== INPUT RECORDS
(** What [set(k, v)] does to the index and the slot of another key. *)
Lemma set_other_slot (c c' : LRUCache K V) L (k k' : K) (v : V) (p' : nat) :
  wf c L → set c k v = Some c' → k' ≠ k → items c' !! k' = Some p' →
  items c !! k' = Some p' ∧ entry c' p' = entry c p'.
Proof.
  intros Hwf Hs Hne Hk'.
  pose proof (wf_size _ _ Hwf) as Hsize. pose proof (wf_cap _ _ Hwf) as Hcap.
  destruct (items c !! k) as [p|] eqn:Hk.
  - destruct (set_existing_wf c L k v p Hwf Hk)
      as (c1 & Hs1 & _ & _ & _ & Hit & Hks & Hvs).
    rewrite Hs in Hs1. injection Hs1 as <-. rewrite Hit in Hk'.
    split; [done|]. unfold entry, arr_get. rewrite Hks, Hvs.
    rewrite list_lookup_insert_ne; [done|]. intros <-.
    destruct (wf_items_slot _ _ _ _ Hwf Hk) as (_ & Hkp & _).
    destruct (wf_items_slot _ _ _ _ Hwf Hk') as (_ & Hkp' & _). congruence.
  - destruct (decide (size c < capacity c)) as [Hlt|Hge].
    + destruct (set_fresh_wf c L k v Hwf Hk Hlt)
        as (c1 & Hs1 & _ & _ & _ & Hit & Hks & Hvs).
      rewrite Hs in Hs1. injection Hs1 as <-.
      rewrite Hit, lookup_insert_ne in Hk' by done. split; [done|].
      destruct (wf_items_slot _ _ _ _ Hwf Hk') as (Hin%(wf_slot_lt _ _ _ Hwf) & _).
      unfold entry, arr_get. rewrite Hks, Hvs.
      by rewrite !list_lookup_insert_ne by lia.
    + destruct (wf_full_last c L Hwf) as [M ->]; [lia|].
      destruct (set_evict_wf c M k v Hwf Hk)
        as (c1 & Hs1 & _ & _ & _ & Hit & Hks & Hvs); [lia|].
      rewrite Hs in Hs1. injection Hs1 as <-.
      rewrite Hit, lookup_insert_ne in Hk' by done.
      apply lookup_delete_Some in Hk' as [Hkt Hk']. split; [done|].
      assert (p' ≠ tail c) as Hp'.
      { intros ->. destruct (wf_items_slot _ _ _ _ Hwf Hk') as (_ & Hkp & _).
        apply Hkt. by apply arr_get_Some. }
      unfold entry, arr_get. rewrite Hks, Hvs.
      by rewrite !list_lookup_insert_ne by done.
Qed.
====
== INPUT RECORDS
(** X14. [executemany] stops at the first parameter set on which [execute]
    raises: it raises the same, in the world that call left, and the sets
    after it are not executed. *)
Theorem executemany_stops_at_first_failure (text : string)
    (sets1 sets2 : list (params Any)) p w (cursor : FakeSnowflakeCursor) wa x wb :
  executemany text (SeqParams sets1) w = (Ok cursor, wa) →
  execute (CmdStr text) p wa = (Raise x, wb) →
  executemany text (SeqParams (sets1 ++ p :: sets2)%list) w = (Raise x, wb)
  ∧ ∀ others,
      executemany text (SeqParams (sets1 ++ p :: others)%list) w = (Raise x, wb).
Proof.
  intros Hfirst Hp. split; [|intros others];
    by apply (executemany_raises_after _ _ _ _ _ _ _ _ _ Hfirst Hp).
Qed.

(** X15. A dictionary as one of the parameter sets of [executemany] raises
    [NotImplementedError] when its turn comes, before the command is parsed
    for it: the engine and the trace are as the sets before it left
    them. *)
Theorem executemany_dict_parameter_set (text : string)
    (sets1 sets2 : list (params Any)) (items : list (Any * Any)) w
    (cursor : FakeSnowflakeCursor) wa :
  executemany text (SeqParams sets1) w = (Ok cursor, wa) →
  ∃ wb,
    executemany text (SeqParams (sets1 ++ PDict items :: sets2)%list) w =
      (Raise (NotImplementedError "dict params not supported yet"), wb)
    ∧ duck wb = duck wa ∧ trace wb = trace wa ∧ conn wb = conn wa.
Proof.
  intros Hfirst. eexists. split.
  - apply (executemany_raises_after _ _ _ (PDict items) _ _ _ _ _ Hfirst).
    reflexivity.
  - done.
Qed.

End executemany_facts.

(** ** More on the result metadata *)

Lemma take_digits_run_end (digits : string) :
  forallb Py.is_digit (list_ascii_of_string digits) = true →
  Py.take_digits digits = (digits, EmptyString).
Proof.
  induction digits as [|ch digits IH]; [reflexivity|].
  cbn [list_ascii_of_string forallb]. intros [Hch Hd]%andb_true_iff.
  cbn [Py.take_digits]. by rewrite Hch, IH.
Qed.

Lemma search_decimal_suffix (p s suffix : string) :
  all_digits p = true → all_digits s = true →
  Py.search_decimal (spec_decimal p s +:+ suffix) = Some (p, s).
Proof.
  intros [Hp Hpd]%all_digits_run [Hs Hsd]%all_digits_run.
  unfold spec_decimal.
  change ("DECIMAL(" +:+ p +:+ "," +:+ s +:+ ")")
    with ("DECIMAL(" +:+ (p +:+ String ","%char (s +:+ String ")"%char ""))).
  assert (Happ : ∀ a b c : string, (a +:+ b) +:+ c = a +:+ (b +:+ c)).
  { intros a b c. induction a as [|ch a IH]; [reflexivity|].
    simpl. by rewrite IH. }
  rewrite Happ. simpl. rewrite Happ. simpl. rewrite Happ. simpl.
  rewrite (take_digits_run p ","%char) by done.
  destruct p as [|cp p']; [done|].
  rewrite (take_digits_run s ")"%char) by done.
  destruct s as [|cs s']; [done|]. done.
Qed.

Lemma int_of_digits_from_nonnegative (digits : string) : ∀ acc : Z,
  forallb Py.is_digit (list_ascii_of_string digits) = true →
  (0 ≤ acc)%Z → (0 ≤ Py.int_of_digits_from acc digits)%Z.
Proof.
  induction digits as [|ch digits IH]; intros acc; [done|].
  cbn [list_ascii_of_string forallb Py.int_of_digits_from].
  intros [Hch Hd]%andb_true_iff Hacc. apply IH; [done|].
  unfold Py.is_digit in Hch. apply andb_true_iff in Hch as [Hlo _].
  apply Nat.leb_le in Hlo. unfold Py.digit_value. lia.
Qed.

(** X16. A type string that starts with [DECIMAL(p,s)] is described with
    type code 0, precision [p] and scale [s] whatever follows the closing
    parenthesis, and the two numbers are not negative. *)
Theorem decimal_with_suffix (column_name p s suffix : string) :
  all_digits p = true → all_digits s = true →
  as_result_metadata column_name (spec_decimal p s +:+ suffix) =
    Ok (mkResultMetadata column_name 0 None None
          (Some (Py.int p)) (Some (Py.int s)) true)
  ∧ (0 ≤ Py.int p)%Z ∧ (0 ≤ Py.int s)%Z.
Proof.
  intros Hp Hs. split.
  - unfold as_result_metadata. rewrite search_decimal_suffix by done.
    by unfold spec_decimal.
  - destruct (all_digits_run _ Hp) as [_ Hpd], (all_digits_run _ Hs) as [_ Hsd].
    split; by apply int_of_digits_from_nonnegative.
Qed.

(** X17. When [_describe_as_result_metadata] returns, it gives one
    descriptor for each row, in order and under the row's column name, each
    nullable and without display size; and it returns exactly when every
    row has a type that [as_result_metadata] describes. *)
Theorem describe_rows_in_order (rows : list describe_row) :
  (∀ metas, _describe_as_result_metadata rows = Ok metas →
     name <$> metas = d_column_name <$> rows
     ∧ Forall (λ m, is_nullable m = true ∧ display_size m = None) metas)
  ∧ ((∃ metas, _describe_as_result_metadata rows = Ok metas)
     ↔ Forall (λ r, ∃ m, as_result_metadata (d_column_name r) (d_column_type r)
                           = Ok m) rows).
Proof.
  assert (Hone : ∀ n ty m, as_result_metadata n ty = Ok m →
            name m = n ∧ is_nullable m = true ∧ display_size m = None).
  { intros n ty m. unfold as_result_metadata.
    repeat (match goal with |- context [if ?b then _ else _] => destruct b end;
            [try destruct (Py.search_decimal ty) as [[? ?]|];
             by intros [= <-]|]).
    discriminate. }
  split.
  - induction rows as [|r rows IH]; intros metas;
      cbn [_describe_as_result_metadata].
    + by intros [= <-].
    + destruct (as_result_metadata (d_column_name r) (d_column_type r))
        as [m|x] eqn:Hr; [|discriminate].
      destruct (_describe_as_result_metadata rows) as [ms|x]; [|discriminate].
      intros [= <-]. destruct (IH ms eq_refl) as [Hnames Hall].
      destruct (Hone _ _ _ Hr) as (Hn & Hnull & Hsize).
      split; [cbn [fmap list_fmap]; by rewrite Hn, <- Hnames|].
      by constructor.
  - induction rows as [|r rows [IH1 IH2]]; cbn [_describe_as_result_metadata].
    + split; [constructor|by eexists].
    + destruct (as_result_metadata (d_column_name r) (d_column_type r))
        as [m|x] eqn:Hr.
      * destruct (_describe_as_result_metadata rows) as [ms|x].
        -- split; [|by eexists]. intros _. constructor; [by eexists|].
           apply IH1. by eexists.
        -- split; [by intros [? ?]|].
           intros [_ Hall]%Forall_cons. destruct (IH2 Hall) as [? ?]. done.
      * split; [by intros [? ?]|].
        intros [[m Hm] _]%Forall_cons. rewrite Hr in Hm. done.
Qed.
====
### [WHAT TO WORK ON]
Retype exactly the lines of the data above that fall between the line with "(** What [set(k, v)]" and the line with "pose proof (wf_size", inclusive, and add nothing.

### [SOLUTION TO THIS EXERCISE]
(** What [set(k, v)] does to the index and the slot of another key. *)
Lemma set_other_slot (c c' : LRUCache K V) L (k k' : K) (v : V) (p' : nat) :
  wf c L → set c k v = Some c' → k' ≠ k → items c' !! k' = Some p' →
  items c !! k' = Some p' ∧ entry c' p' = entry c p'.
Proof.
  intros Hwf Hs Hne Hk'.
  pose proof (wf_size _ _ Hwf) as Hsize. pose proof (wf_cap _ _ Hwf) as Hcap.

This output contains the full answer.